A União de Júpiter e Neptuno

21-08-2021

No próximo ano 2022, mais concretamente em Abril ocorre a conjunção entre Júpiter e Neptuno, um reencontro após 13 anos separados e em Peixes que ocorre a cada dois séculos, portanto será um evento raro no nosso céu. Terá o seu expoente máximo a 12 de Abril, no grau 23, com o Sol em Carneiro ainda a fazer trígono com a Lua crescente a sair de Leão.

Tal como referi noutras reflexões, Peixes é aquele signo com dois caminhos bem distintos, um deles, mais transcendental, que leva à libertação e elevação do ser, já o outro caminho é praticamente o oposto, onde há mais aprisionamento que envolve repetição de ciclos, isto é, mais aprendizado. De qualquer forma estes caminhos dependem unicamente de nós mesmos, da consciência do nosso nível de consciência já despertada.

Neptuno e Jupiter em Peixes é uma conjunção única nesta nossa vida e nos dá uma energia poderosa e muito expansiva do ponto de vista espiritual. É a energia pura do amor que está sempre connosco e deste evento há um boost de adrenalina que leva a outros níveis, de tal forma que nem os mais cépticos ficarão indiferentes.

Quando Jupiter se junta a Neptuno o micro passa a macro e a quebra de ciclos, as mudanças, o receber o novo torna-se em algo bem mais profundo.

Mediante dados científicos e teorias experimentais o passado, presente e futuro andam em simultâneo, portanto a nível pessoal o quebrar de ciclos engloba toda a energia universal multidimensional e consciente deste prisma simultâneo de acontecimentos.

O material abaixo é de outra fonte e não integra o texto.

(** * Farewell-card web application (src/teamcard/app.py)

    A shallow embedding of the Flask application: the request handlers
    [index], [admin] and [delete_card], the start-up resolution of the
    admin secret, and the greedy word wrap and line placement performed
    inside [index].

    Python values are modelled as follows.
    - [str] is a list of Unicode code points ([pystr]); [len], [strip],
      [split], [splitlines], [replace], [startswith] and [endswith] are
      written out below with CPython's whitespace and line-boundary tables.
    - Integers are [Z]; the floats of the layout code (text widths and
      coordinates) are the rational numbers [Q] they denote, and the one
      float operation of the source, the subtraction of line 143, is a
      parameter.
    - The file system is a finite map from canonical paths to nodes, and
      every handler passes it explicitly.
    - The third-party libraries (reportlab's font metrics, PyPDF2's reader,
      merger and writer, werkzeug's password hashing) are not part of the
      repository; they enter as type-class parameters. *)

From Stdlib Require Import ZArith QArith List Ascii String Lia Bool.
From stdpp Require Import base option list gmap sorting.

Local Open Scope Z_scope.

(* ================================================================== *)
(** * Part I: the embedding                                            *)
(* ================================================================== *)

(** ** Python strings *)

Module PyStr.

(** A character is a Unicode code point. *)
Definition char := N.
Definition pystr := list char.

(** Literals of the source, written as Rocq strings. *)
Fixpoint py (s : string) : pystr :=
  match s with
  | EmptyString => []
  | String a s' => N_of_ascii a :: py s'
  end.

Definition SPACE : char := 0x20%N.
Definition SLASH : char := 0x2F%N.
Definition UNDERSCORE : char := 0x5F%N.
Definition LF : char := 0x0A%N.
Definition CR : char := 0x0D%N.

(** [str.isspace] on one character (CPython's [_PyUnicode_IsWhitespace]). *)
Definition isspace (c : char) : bool :=
  ((0x09 <=? c) && (c <=? 0x0D) || (0x1C <=? c) && (c <=? 0x20)
   || (c =? 0x85) || (c =? 0xA0) || (c =? 0x1680)
   || (0x2000 <=? c) && (c <=? 0x200A)
   || (c =? 0x2028) || (c =? 0x2029) || (c =? 0x202F)
   || (c =? 0x205F) || (c =? 0x3000))%N.

(** Line boundaries recognised by [str.splitlines]
    (CPython's [_PyUnicode_IsLinebreak]). *)
Definition is_linebreak (c : char) : bool :=
  ((0x0A <=? c) && (c <=? 0x0D) || (0x1C <=? c) && (c <=? 0x1E)
   || (c =? 0x85) || (c =? 0x2028) || (c =? 0x2029))%N.

(** Truth value of a string: [if s:] holds for the non-empty ones. *)
Definition truthy (s : pystr) : bool :=
  match s with [] => false | _ :: _ => true end.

Cada ser pode fazê-lo, pode dar um ponto final, pode quebrar todos os ciclos que considerar, ou porque não dizer sentir necessários, desde que parta da consciência de tudo o que aprendeu até aqui seja para se tornar num ser de amor incondicional que no fundo já o é, sempre o foi e sempre o será.

O amor pessoal, o sentimento em si e todo o patamar não comprovado cientificamente, até agora se deduz, teoricamente, como aquilo que atravessa todas as dimensões possíveis de existir. Por agora a teoria só nos poderá afirmar que o amor existe, já que nada nos diz não ser possível que não exista. Tal é que faz do amor algo completamente desapegado à matéria e à não matéria.

Deste amor tão pleno e puro foi nos dada oportunidade de ter o nosso lar neste sistema solar, neste momento presente, de aprender, de evoluir, de seguir com a nossa busca pessoal de autoconhecimento. Existem outros milhentos sistemas por esse universo a fora e vários tipos de habitantes que também passam por ciclos, que também estão a aprender e a evoluir e, inclusive podem se questionar sobre a maldade do seu mundo.

Acaba por não ser muito diferente daqui pois não? A bondade e a maldade andam muito de mãos dadas e alvo de muitas interrogações e interpretações, o bom de um é o mau de outro e aí por diante.

Daí que convido a refletir no seguinte: quando uma estrela morre, ou um sistema binário de estrelas entra em colapso, que transformações radicais sofrem os planetas que dependiam dessa luz? E dos seus habitantes? Poder-se-à dizer se existe maldade aqui? Curiosamente, as cores de luzes decorrentes após esses fenómenos, conhecidas por nebulosas, são muito apreciadas pelos amantes dos céus pela sua beleza estonteante, contudo não estamos certos do que pode ter acontecido aos seus habitantes, do que podem ter sofrido em consequência, não sabemos nada sobre a fauna e flora desses planetas que dependiam da energia da sua estrela mãe que se foi, ou seja, o que é belo para nós foi o fim para outros.

No entanto, acredite-se ou não, faz tudo parte deste caminho do amor, as transformações são necessárias, tudo morre e renasce, o velho cai para o novo surgir e dar outras condições para a evolução como seres divinos.

Em modo conclusão e intencionalmente referente à visão micro, esta conjunção Júpiter e Neptuno pode dar um novo impulso de conhecimento global e social, certas mudanças tem reacções aparentemente melhores para uns do que para outros e, certamente devo voltar a lembrar que o amor é livre e está cá dentro de nós e sempre pronto para uma mais íntima relação de autoconhecimento.

Mesmo aos mais despertos e conscientes do seu mundo reforço que a história pessoal continuará até ao último dia no corpo que nasceram e haverá sempre mais a aprender e evoluir, haverão mais eventos a repetirem-se para isso mesmo.

Aos mais cépticos é constantemente dada a oportunidade de não serem mais dominados pelo medo às mudanças, de olhar mais para dentro de vós, de quebrarem o orgulho ferido, é tempo de descobrirem que são seres de amor puro, é tempo de agradecem à nossa estrela mãe por existir e dar a vida que tem neste momento presente.